(* ===== verification/Monitor.v ===== *)
(** * Live subscriptions: wok-query's monitor.rs

    The inverted index of the open subscriptions.  Each filter is posted under
    the keys of one of its dimensions; an event is matched in full only against
    the subscriptions found under the event's own keys.  Subscriptions sit in
    numbered slots; postings and slots point at each other so that adding and
    removing costs only the subscription's keys.  Every [expect] and index that
    can fail is a [Panic] of the model. *)

From S2P Require Import Prelude BTreeMap Json Kinds Packed Search Filter Pending.

Local Open Scope Z_scope.

(** ** Subscriptions *)

Record Subscription : Type := mkSubscription {
  conn_id : Z;
  sub_id : SubId;
  filter_group : NostrFilterGroup;
  count_only : bool;
  latest_event_id : Z;
  generation : Z;
  auth_challenged : bool;
}.

Definition Subscription_new (conn_id : Z) (sub_id : SubId) (filter_group : NostrFilterGroup)
    (count_only : bool) : Subscription :=
  mkSubscription conn_id sub_id filter_group count_only U64_MAX 0 false.

Definition set_latest (s : Subscription) (n : Z) : Subscription :=
  mkSubscription (conn_id s) (sub_id s) (filter_group s) (count_only s) n (generation s)
    (auth_challenged s).

Record Recipient : Type := mkRecipient {
  r_conn_id : Z;
  r_sub_id : SubId;
  r_pending : bool;
  r_generation : Z;
}.

Record Monitored : Type := mkMonitored {
  m_sub : Subscription;
  m_pending : option PendingBuffer;
}.

(** ** Postings and keys *)

Record Posting : Type := mkPosting { p_slot : nat; p_nth : nat; p_kinds : Z }.

Definition kind_bit (kind : Z) : Z :=
  Z.shiftl 1 (Z.shiftr (wrap64 (kind * 0x9E3779B97F4A7C15)) 58).

Definition kind_mask (f : NostrFilter) : Z :=
  match f_kinds f with
  | None => U64_MAX
  | Some kinds => foldl (λ mask kind, Z.lor mask (kind_bit kind)) 0 (fsu_items kinds)
  end.

Inductive Key : Type :=
| KId (id : bytes)
| KAuthor (pk : bytes)
| KTag (name : Z) (value : bytes)
| KKind (kind : Z)
| KAny.

#[export] Instance Key_eq_dec : EqDecision Key.
Proof. solve_decision. Defined.

(** [v[i]] and [v[i] = x] *)
Definition vec_get {A} (l : list A) (i : nat) : result Panic A := expect (l !! i).
Definition vec_set {A} (l : list A) (i : nat) (x : A) : result Panic (list A) :=
  if (i <? length l)%nat then Ok (<[i := x]> l) else Err Panicked.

------------------------------

▶ [YOUR OBJECTIVE]: Once you reach the line containing "Proof. solve_decision. Defined.", transcribe it and each line after it through the end of the material, exactly and with nothing added.

▶ [OUTPUT]:
Proof. solve_decision. Defined.

(** [v[i]] and [v[i] = x] *)
Definition vec_get {A} (l : list A) (i : nat) : result Panic A := expect (l !! i).
Definition vec_set {A} (l : list A) (i : nat) (x : A) : result Panic (list A) :=
  if (i <? length l)%nat then Ok (<[i := x]> l) else Err Panicked.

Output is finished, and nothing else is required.